**EXERCISE**
Below are some records. Print exactly the lines between the one holding "rewrite (proj2 (N.eqb_neq c 45)) in" and the one holding "- change (45 =? 45) with true. cbv iota.", inclusive, and nothing else.

*** DATA SECTION Section Begins ***

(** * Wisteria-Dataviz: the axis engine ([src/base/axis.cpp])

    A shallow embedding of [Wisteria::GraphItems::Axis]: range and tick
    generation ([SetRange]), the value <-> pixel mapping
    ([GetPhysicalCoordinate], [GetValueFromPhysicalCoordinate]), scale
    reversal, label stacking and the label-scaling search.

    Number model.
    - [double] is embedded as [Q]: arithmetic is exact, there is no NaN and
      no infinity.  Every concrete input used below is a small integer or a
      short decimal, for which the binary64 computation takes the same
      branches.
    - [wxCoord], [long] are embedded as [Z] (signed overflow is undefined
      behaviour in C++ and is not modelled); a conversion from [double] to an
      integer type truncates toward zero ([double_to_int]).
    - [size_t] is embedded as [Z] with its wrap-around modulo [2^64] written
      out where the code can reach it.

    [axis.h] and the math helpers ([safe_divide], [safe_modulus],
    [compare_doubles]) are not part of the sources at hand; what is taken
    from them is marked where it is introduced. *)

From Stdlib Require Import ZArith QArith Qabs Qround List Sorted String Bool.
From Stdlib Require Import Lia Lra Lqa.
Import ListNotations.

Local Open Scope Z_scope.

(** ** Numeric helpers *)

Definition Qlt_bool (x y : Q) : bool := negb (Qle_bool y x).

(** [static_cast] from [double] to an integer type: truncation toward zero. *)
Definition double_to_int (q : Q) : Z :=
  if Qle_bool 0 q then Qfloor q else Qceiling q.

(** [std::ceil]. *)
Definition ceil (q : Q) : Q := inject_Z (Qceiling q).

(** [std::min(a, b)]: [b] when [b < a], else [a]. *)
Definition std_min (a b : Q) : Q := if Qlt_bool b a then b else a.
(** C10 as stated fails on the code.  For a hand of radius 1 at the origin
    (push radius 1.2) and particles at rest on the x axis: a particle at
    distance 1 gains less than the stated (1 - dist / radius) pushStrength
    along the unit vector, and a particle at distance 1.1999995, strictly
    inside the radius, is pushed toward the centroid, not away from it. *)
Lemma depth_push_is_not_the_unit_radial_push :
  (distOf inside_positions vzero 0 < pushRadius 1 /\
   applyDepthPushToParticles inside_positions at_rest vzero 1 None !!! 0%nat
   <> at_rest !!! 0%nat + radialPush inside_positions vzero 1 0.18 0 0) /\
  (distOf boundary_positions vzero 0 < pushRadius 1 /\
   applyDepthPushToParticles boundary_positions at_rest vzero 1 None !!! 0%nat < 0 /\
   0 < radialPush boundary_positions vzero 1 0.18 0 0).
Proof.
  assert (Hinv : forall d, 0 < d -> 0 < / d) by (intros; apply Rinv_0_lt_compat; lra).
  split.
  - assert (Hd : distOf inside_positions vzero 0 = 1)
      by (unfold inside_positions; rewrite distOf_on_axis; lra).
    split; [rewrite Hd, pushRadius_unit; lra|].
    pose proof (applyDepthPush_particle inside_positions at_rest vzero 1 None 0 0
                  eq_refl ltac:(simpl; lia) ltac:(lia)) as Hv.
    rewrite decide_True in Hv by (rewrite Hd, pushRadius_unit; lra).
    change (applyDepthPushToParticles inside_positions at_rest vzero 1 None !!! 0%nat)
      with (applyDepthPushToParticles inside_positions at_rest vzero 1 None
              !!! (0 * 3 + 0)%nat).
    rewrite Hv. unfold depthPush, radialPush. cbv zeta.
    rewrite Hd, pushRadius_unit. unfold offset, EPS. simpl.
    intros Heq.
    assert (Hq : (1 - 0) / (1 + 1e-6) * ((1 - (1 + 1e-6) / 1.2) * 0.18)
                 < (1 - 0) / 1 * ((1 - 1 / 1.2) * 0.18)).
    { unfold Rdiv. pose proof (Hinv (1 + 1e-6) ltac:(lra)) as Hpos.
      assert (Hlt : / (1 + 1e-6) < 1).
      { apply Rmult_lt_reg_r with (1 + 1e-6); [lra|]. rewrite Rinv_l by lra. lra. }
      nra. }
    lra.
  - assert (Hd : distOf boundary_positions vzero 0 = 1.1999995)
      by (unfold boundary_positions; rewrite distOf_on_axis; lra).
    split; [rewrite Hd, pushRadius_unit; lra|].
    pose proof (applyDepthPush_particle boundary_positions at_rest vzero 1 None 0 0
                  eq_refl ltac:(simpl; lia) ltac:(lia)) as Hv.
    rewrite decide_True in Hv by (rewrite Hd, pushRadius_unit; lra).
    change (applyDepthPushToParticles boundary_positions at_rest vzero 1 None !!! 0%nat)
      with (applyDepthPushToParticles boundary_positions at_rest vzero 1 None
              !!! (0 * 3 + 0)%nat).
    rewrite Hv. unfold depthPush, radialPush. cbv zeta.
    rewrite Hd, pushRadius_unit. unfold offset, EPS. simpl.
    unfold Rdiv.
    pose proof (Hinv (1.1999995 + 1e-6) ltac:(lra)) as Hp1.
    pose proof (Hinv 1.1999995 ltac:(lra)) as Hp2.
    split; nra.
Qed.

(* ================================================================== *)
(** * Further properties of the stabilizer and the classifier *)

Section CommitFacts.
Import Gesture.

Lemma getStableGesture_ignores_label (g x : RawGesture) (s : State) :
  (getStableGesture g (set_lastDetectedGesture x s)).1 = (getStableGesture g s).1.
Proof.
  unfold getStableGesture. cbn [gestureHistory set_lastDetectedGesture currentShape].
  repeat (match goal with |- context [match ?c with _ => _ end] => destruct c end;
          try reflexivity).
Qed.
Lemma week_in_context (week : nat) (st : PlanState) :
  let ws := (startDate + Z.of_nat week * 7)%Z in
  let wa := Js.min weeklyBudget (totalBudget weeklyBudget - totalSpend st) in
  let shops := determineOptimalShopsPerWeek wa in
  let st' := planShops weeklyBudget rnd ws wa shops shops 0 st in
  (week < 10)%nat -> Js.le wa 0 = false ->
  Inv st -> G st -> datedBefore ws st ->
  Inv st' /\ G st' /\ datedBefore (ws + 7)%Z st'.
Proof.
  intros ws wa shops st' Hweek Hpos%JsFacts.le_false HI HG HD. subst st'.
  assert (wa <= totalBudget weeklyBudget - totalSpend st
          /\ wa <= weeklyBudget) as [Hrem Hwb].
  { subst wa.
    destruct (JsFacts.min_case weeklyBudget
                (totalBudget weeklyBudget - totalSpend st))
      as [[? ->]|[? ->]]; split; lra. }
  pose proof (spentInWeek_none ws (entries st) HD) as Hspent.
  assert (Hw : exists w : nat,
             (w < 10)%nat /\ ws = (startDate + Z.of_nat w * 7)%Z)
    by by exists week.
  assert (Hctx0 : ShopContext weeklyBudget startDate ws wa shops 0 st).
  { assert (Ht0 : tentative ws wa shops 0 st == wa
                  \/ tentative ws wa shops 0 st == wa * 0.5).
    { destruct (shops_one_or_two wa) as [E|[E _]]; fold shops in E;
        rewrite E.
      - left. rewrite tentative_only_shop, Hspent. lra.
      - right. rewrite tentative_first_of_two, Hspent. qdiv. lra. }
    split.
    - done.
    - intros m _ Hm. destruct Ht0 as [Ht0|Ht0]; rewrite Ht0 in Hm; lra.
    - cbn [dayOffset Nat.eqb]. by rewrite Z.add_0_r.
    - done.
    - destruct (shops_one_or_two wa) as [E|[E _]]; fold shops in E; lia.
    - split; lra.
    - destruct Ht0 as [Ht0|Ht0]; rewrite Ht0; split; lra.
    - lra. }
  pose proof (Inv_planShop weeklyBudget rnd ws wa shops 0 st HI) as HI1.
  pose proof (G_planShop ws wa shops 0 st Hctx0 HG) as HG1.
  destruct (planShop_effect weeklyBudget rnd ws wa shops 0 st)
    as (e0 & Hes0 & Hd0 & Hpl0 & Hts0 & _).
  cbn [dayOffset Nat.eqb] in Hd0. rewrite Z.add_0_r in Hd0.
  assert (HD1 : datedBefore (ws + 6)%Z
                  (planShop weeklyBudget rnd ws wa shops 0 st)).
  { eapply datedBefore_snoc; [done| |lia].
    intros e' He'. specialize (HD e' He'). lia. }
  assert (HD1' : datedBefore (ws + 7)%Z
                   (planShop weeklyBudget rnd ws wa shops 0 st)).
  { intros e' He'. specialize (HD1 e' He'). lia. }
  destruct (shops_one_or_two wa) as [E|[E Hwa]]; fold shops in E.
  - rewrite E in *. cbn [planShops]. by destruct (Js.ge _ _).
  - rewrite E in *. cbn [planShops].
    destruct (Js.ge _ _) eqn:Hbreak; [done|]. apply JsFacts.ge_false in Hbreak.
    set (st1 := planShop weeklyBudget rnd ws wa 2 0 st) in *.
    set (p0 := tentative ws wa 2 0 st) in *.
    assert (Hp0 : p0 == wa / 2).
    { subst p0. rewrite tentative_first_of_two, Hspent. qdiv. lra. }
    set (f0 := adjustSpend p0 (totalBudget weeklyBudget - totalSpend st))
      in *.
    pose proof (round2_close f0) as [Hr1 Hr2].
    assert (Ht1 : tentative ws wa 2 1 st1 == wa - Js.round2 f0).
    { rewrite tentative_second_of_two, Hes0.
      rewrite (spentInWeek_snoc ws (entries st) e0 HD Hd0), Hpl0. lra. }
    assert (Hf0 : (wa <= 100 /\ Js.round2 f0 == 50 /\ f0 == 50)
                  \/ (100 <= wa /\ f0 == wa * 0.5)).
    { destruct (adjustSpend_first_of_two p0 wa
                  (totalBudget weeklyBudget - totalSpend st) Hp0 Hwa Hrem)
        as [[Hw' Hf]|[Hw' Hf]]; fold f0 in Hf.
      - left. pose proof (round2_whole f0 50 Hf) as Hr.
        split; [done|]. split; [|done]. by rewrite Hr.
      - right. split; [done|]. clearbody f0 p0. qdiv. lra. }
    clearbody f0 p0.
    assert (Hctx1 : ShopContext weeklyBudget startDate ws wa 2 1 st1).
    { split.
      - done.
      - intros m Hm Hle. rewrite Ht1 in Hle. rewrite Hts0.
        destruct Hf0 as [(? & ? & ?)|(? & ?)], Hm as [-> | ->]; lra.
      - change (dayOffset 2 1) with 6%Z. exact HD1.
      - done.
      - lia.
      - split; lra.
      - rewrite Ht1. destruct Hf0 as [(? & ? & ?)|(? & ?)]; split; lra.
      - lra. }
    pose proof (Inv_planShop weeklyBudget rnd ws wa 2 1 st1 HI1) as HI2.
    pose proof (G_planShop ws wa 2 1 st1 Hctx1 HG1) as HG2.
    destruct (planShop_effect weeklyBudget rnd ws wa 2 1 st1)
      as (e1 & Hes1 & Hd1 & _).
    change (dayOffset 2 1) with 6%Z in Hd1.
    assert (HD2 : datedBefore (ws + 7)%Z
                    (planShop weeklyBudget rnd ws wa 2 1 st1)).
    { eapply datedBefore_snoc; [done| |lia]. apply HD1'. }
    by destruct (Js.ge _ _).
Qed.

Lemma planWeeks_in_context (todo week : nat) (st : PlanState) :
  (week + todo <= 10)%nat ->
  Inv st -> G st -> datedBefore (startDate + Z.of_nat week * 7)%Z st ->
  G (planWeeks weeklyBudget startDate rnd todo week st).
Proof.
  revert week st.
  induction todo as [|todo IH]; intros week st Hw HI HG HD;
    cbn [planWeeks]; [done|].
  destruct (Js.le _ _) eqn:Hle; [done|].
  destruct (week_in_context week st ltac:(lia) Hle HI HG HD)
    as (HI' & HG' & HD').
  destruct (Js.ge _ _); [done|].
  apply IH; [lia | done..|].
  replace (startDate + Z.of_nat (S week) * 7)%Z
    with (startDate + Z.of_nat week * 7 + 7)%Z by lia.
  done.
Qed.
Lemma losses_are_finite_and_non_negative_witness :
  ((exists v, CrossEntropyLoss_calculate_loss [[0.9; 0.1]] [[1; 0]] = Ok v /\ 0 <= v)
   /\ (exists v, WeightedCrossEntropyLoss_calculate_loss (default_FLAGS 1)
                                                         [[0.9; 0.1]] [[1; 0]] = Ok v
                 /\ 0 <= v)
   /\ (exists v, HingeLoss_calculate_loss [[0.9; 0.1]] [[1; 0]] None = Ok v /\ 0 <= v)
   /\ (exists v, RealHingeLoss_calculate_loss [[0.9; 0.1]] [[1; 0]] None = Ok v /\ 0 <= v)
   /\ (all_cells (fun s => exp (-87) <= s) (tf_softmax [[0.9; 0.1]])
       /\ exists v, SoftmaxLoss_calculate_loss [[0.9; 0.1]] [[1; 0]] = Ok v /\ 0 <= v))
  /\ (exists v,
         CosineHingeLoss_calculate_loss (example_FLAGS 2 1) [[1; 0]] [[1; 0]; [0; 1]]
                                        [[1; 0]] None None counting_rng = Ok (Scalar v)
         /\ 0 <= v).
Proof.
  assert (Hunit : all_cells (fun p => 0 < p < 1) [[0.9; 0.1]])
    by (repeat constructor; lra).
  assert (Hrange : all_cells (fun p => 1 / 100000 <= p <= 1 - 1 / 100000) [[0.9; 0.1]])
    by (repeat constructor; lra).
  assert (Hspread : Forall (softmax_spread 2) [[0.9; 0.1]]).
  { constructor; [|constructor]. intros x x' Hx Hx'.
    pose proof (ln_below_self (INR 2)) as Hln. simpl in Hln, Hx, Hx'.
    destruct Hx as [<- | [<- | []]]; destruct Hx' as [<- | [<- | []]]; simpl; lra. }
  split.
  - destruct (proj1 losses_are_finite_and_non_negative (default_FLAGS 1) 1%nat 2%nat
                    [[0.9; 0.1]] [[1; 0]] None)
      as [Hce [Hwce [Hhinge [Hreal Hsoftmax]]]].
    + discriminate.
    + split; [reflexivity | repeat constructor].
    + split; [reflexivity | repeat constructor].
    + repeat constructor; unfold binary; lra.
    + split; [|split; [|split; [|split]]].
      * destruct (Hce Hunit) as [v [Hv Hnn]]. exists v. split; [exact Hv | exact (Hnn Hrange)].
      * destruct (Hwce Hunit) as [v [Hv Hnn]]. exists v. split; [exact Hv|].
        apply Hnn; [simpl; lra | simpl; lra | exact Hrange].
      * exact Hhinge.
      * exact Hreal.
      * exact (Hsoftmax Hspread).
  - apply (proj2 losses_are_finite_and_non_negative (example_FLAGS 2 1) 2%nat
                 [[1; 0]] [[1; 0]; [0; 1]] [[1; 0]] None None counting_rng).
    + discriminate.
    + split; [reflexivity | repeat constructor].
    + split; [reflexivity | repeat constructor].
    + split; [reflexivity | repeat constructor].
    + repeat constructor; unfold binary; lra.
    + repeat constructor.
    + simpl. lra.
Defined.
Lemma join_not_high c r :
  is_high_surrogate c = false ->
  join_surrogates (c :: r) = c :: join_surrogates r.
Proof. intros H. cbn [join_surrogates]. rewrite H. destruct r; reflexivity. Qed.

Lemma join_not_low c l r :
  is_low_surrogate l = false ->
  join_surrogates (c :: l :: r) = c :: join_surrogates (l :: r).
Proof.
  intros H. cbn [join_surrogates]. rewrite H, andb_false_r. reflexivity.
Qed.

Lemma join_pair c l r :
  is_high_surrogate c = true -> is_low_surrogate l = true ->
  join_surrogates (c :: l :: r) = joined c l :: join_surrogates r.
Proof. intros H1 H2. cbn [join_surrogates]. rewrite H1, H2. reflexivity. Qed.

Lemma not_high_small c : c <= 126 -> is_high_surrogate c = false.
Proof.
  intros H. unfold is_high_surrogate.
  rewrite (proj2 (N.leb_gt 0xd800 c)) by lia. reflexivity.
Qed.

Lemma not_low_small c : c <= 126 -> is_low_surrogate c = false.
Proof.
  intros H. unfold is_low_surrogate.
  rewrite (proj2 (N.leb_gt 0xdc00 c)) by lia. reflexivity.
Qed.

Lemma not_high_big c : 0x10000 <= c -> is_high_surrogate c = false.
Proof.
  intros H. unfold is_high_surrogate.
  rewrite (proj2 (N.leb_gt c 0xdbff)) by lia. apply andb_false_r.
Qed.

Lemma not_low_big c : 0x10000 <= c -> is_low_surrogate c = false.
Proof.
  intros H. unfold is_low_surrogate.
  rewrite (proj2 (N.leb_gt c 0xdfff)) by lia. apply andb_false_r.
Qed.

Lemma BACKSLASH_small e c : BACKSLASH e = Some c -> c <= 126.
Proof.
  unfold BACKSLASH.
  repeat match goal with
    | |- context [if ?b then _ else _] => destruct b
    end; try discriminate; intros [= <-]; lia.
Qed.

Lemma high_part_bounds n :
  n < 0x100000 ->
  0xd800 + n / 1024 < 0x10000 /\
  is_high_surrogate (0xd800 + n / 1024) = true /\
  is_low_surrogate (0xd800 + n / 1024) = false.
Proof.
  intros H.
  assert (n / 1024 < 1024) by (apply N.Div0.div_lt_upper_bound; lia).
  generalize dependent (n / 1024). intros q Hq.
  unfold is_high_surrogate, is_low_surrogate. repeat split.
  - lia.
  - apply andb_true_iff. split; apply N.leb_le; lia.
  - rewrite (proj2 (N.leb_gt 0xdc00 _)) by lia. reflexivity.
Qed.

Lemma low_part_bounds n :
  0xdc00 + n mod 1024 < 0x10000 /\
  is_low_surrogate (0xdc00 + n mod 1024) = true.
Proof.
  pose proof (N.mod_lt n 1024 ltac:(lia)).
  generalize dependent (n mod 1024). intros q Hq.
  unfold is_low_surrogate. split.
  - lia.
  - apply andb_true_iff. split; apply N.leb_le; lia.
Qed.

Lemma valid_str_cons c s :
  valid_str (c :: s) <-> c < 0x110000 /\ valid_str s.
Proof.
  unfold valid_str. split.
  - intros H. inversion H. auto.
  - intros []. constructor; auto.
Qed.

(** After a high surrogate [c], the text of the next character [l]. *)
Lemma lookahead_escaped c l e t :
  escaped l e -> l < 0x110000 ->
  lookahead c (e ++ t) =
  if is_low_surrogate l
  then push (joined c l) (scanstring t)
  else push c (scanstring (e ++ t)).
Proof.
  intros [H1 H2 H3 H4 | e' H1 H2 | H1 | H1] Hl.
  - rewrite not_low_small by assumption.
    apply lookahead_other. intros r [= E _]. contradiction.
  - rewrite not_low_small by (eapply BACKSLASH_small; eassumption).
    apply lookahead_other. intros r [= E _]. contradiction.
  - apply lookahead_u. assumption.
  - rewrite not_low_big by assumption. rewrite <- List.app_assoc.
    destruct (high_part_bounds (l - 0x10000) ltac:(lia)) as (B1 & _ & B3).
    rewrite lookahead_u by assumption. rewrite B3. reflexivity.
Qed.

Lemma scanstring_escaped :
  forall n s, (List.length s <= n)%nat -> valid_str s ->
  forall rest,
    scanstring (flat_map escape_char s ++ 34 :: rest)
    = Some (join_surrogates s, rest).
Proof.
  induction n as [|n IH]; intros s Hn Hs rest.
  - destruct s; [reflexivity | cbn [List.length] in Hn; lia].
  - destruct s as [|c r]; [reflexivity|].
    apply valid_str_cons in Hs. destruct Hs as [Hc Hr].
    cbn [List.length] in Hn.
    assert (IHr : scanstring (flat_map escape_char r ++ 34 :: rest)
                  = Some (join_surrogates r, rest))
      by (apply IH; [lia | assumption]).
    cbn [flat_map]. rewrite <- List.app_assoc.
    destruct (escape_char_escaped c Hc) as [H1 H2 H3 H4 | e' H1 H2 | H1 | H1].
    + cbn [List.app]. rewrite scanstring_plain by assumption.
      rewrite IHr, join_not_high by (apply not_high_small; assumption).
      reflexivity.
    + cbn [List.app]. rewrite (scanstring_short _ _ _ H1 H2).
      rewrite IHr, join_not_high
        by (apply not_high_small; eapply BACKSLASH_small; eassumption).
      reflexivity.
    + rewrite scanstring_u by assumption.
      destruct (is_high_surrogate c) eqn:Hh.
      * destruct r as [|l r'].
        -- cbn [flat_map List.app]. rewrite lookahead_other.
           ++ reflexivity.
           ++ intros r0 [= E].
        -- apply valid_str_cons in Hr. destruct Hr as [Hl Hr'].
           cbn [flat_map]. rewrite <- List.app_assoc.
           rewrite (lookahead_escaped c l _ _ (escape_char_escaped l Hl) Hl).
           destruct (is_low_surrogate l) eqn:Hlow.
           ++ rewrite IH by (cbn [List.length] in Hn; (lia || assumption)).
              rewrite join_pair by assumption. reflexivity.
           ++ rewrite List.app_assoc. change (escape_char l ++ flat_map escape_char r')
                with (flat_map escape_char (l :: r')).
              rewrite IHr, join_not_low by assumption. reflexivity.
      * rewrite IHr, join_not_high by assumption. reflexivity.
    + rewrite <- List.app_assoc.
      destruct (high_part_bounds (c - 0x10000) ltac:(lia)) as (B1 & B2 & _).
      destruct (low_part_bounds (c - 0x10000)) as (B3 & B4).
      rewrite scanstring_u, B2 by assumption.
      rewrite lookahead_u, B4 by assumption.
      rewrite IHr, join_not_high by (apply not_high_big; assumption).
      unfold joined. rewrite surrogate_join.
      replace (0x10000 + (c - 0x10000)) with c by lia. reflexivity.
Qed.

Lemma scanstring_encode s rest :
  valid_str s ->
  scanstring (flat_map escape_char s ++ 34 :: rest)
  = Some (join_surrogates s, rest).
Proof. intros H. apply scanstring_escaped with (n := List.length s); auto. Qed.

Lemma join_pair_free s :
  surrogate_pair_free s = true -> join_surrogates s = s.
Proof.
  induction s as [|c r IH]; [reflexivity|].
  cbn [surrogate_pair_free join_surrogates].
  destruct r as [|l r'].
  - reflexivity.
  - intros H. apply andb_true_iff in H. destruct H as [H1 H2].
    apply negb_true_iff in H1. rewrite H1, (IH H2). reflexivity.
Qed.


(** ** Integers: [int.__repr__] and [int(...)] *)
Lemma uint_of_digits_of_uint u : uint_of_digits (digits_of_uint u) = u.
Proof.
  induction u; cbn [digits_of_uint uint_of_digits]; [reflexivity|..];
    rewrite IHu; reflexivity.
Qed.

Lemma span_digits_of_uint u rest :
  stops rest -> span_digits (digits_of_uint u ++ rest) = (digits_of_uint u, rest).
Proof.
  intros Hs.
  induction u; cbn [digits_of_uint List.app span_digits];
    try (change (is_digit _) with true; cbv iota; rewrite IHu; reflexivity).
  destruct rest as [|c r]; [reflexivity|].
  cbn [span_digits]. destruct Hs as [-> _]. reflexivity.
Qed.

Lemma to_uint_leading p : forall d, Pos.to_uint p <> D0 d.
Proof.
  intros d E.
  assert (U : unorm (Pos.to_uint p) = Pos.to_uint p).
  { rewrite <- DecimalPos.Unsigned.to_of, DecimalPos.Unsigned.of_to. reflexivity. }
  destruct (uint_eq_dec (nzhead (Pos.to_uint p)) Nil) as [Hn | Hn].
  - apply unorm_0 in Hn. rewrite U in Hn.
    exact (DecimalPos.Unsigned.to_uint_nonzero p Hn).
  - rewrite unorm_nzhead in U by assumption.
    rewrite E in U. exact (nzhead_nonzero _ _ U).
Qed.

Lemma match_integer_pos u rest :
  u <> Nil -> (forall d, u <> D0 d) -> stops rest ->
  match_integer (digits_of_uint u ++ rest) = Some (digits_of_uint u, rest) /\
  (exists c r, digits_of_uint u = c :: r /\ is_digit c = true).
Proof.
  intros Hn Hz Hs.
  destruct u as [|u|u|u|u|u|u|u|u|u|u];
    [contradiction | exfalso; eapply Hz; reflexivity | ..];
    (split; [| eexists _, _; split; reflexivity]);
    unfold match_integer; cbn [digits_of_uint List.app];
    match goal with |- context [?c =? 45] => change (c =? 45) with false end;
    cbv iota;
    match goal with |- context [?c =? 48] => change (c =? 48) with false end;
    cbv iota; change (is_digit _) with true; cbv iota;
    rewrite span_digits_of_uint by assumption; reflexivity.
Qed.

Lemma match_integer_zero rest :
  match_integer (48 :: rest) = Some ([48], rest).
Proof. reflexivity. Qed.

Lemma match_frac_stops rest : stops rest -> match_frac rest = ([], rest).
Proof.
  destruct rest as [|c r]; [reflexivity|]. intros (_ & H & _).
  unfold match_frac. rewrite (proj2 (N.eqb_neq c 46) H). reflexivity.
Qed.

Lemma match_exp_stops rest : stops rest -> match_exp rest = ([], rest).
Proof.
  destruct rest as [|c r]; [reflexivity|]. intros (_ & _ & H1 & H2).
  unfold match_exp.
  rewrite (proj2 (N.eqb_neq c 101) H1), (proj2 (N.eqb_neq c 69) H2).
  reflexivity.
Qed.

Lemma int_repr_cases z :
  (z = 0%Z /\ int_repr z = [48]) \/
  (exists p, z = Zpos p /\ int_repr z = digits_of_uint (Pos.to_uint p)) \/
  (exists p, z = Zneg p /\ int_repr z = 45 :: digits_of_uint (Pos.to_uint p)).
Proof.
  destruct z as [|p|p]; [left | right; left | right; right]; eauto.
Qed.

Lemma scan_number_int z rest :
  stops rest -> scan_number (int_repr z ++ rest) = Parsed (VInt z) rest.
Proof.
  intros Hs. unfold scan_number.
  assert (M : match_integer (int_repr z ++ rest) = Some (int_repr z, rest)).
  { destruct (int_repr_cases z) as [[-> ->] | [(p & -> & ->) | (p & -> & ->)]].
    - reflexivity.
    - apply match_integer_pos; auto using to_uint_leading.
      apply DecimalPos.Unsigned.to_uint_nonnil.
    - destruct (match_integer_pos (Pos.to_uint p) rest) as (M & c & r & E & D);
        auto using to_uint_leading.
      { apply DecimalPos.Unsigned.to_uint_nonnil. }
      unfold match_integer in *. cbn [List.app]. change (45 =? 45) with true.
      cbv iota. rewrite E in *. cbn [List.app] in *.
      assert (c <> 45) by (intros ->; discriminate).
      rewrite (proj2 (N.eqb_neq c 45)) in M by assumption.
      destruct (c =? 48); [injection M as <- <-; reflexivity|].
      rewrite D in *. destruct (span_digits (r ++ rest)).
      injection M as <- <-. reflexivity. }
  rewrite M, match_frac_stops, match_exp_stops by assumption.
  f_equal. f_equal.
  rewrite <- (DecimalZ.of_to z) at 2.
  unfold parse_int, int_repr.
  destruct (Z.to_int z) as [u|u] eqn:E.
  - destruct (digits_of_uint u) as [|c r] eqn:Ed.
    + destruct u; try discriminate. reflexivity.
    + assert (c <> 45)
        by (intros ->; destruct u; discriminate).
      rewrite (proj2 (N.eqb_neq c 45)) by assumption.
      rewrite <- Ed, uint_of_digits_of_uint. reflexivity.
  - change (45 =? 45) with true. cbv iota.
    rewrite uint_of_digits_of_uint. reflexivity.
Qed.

*** DATA SECTION Section Ends ***

**THE ANSWER**
      rewrite (proj2 (N.eqb_neq c 45)) in M by assumption.
      destruct (c =? 48); [injection M as <- <-; reflexivity|].
      rewrite D in *. destruct (span_digits (r ++ rest)).
      injection M as <- <-. reflexivity. }
  rewrite M, match_frac_stops, match_exp_stops by assumption.
  f_equal. f_equal.
  rewrite <- (DecimalZ.of_to z) at 2.
  unfold parse_int, int_repr.
  destruct (Z.to_int z) as [u|u] eqn:E.
  - destruct (digits_of_uint u) as [|c r] eqn:Ed.
    + destruct u; try discriminate. reflexivity.
    + assert (c <> 45)
        by (intros ->; destruct u; discriminate).
      rewrite (proj2 (N.eqb_neq c 45)) by assumption.
      rewrite <- Ed, uint_of_digits_of_uint. reflexivity.
  - change (45 =? 45) with true. cbv iota.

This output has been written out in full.